Filed Pursuant to Rule 424(b)(5)
Registration No. 333-274646
The information in this preliminary prospectus supplement is not complete and may be changed. This preliminary prospectus supplement and the accompanying prospectus are not an offer to sell these securities and are not soliciting an offer to buy these securities in any state where the offer or sale is not prohibited.
SUBJECT TO COMPLETION, DATED MAY 6, 2024
PRELIMINARY PROSPECTUS SUPPLEMENT
(To prospectus dated September 22, 2023)
Depositary Shares Each Representing a 1/400th Interest
in a Share of Perpetual % Non-Cumulative Preferred Stock, Series J
We are offering depositary shares, each representing a 1/400th ownership interest in a share of our Perpetual % Non-Cumulative Preferred Stock, Series J, par value $1.00 per share, with a $10,000 liquidation preference per share (equivalent to $25 per depositary share) (the “Preferred Stock”). As a holder of depositary shares, you will be entitled to proportionate rights and preferences of the Preferred Stock (including dividend, voting, redemption and liquidation rights). You must exercise these rights through the depositary.
We will pay dividends on the Preferred Stock, when, as, and if declared by our board of directors or a duly authorized committee of our board of directors at a rate of % per annum, payable quarterly, in arrears, on March 15, June 15, September 15 and December 15 of each year, beginning on September 15, 2024. Upon the payment of any dividends on the Preferred Stock, holders of depositary shares will receive a related proportionate payment.
Dividends on the Preferred Stock will not be cumulative. If for any reason our board of directors, or a duly authorized committee of our board of directors, does not declare a dividend on the Preferred Stock for any dividend period, such dividend will not accrue or be payable, and we will have no obligation to pay dividends for such dividend period, whether or not dividends on the Preferred Stock are declared for any future dividend period. Dividends on the Preferred Stock will not be declared, paid or set aside for payment to the extent such act would cause us to fail to comply with applicable laws and regulations, including applicable capital adequacy rules, or for which we have not received any applicable regulatory approvals.

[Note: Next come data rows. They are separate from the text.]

(** * The [get] helper and its stale-while-revalidate result cache

    A shallow embedding of [core/frontend/helpers/get.js]: the module-level
    cache [cachedResults], the function [returnCacheAndStartRefetch] that
    serves a stored promise while it refreshes it, and the exported block
    helper [get] built on it.

    JavaScript objects are finite maps from property names to values, the
    entry objects of the cache live in a heap and are named by their
    location (the callbacks of the refresh path capture the entry object
    itself), promises are numbered in the order the API controller hands
    them out, and the event loop is a transition system whose events are
    the calls of the helper and the settlements of the promises. *)

From stdpp Require Import base option list gmap strings fin_maps.

(** ** Values *)

(** A value that is thrown, or that a promise is rejected with: [null] or
    [undefined], or an error object, of which only the [message] is ever
    read (line 164) and is taken to be a string. *)
Inductive Error :=
| Nullish
| ErrorObject (message : string).

(** How a synchronous call completes: with a value, or by throwing. *)
Inductive Completion (A : Type) :=
| Normal (a : A)
| Throw (e : Error).
Arguments Normal {A} a.
Arguments Throw {A} e.

(** How a promise settles. *)
Inductive Settled (R : Type) :=
| Fulfilled (r : R)
| Rejected (e : Error).
Arguments Fulfilled {R} r.
Arguments Rejected {R} e.

(** Heap locations and promises are numbered in allocation order. *)
Abbreviation loc := nat (only parsing).
Abbreviation PromiseId := nat (only parsing).

(** An object stored under [cachedResults[controllerName]]: either the
    literal [{isFetching: true, promise: promise}] of line 212 or the empty
    literal [{}] of line 193.  A property that is absent reads as
    [undefined], here [None]. *)
Record Entry := { isFetching : option bool; promise : option PromiseId }.

Definition empty_object : Entry := {| isFetching := None; promise := None |}.

(** [!x] of JavaScript for a property holding a boolean or nothing. *)
Definition truthy (x : option bool) : bool := default false x.

(** The two closures passed to [promise.then]: lines 203-206 capture the
    entry object [cache] and the new [promise]; lines 217-219 capture the
    two property names and look the entry up again when they run. *)
Inductive Callback :=
| RefreshDone (cache : loc) (promise : PromiseId)
| ColdDone (controllerName stringApiOptions : string).

(** The [TypeError] of reading a property of [undefined], of calling what
    is not a function. *)
Definition TypeError : Error := ErrorObject "TypeError".

(** [err.message]: reading a property of [null] or of [undefined]
    throws. *)
Definition read_message (err : Error) : Completion string :=
  match err with
  | Nullish => Throw TypeError
  | ErrorObject message => Normal message
  end.

Section Cache.

(** [apiOptions] objects, API controllers and API results are values of
    the caller; [JSON.stringify] is the serialisation of the options. *)
Context {Opts Controller Result : Type}.
Variable JSON_stringify : Opts → string.

(** One call [controller[action](apiOptions)], annotated with the
    [controllerName] of the call of [returnCacheAndStartRefetch] that
    made it. *)
Record Request := {
  req_controller : Controller;
  req_action : string;
  req_options : Opts;
  req_controllerName : string
}.

(** A promise handed out by a controller: pending while [status] is
    [None]; [handlers] are the callbacks attached with [then]. *)
Record PromiseState := {
  request : Request;
  status : option (Settled Result);
  handlers : list Callback
}.

(** The module state: [cachedResults] maps a controller name to the object
    stored under it, itself a map from property names to entry objects;
    [promises] lists every promise the controllers have returned, the
    n-th call returning promise n.

    Property names inherited from [Object.prototype] are outside this
    model of [cachedResults]: the names [get] passes (an alias of
    [RESOURCES] or [undefined], ["browse"] or ["read"], the JSON text of
    an object) are never among them. *)
Record State := {
  cachedResults : gmap string (gmap string loc);
  heap : list Entry;
  promises : list PromiseState
}.

Definition init : State :=
  {| cachedResults := ∅; heap := []; promises := [] |}.

Definition set_cachedResults (f : gmap string (gmap string loc) → gmap string (gmap string loc))
    (st : State) : State :=
  {| cachedResults := f (cachedResults st); heap := heap st; promises := promises st |}.

Definition set_heap (f : list Entry → list Entry) (st : State) : State :=
  {| cachedResults := cachedResults st; heap := f (heap st); promises := promises st |}.

Definition set_promises (f : list PromiseState → list PromiseState) (st : State) : State :=
  {| cachedResults := cachedResults st; heap := heap st; promises := f (promises st) |}.

Definition set_isFetching (b : bool) (e : Entry) : Entry :=
  {| isFetching := Some b; promise := promise e |}.

Definition set_promise (p : PromiseId) (e : Entry) : Entry :=
  {| isFetching := isFetching e; promise := Some p |}.

(** ** Synchronous code: state passing with exceptions *)

Definition M (A : Type) : Type := State → State * Completion A.

Definition ret {A} (a : A) : M A := λ st, (st, Normal a).

Definition bind {A B} (c : M A) (k : A → M B) : M B :=
  λ st, match c st with
        | (st', Normal a) => k a st'
        | (st', Throw e) => (st', Throw e)
        end.

Notation "'let!' x ':=' c 'in' k" := (bind c (λ x, k))
  (at level 10, x pattern, c at level 100, k at level 200).
Notation "c ';;' k" := (bind c (λ _, k))
  (at level 100, k at level 200, right associativity).

Definition throw {A} (e : Error) : M A := λ st, (st, Throw e).

(** [cachedResults[controllerName]] *)
Definition read_controllerObject (controllerName : string) : M (option (gmap string loc)) :=
  λ st, (st, Normal (cachedResults st !! controllerName)).

(** [cachedResults[controllerName] = {}] *)
Definition new_controllerObject (controllerName : string) : M unit :=
  λ st, (set_cachedResults (<[controllerName := ∅]>) st, Normal tt).

(** [cachedResults[controllerName][name]] *)
Definition read_property (controllerName name : string) : M (option loc) :=
  λ st, (st, Normal (cachedResults st !! controllerName ≫= (.!! name))).

(** [cachedResults[controllerName][name] = object] *)
Definition write_property (controllerName name : string) (object : loc) : M unit :=
  λ st, (set_cachedResults (alter (<[name := object]>) controllerName) st, Normal tt).

(** An object literal: a fresh object in the heap. *)
Definition alloc (e : Entry) : M loc :=
  λ st, (set_heap (λ h, h ++ [e]) st, Normal (length (heap st))).

(** [cache.isFetching], [cache.promise] and [cache.isFetching = b] *)
Definition read_isFetching (cache : loc) : M (option bool) :=
  λ st, (st, Normal (heap st !! cache ≫= isFetching)).

Definition read_promise (cache : loc) : M (option PromiseId) :=
  λ st, (st, Normal (heap st !! cache ≫= promise)).

Definition write_isFetching (cache : loc) (b : bool) : M unit :=
  λ st, (set_heap (alter (set_isFetching b) cache) st, Normal tt).

(** [controller[action](apiOptions)]: a [TypeError] when [controller] is
    [undefined], a new pending promise otherwise.  A [Controller] is an
    API controller as the helper finds them: it has the method [action],
    and the method returns a promise; a controller without the method, or
    whose method throws, makes the call throw where [undefined] does, and
    is not told apart from it here. *)
Definition call_controller (controller : option Controller) (action : string)
    (apiOptions : Opts) (controllerName : string) : M PromiseId :=
  match controller with
  | None => throw TypeError
  | Some c =>
      λ st, (set_promises
               (λ ps, ps ++ [{| request := {| req_controller := c; req_action := action;
                                              req_options := apiOptions;
                                              req_controllerName := controllerName |};
                                status := None; handlers := [] |}]) st,
             Normal (length (promises st)))
  end.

Subject to any applicable required regulatory approvals, we may redeem the Preferred Stock in whole or in part, from time to time, on any dividend payment date on or after June 15, 2029 or, in whole but not in part, at any time within 90 days following a regulatory capital treatment event (as defined herein), in each case at a redemption price of $10,000 per share (equivalent to $25 per depositary share), plus any declared and unpaid dividends, without accumulation of any undeclared dividends. If we redeem any shares of Preferred Stock, the depositary will redeem a proportionate number of depositary shares.
Neither the Preferred Stock nor the depositary shares are deposits or other obligations of a bank or are insured by the Federal Deposit Insurance Corporation or any other governmental agency.
Neither the Securities and Exchange Commission nor any state securities commission, has approved or disapproved of the depositary shares or the underlying Preferred Stock or passed upon the adequacy or accuracy of this prospectus supplement or the accompanying prospectus. Any representation to the contrary is a criminal offense.
Investing in the depositary shares and the underlying Preferred Stock involves risks. See “Risk Factors” beginning on page S-6 of this prospectus supplement and “Item 1A—Risk Factors” of our Annual Report on Form 10-K for the year ended December 31, 2023 for a discussion of certain risks that you should consider before investing in the depositary shares or the underlying Preferred Stock.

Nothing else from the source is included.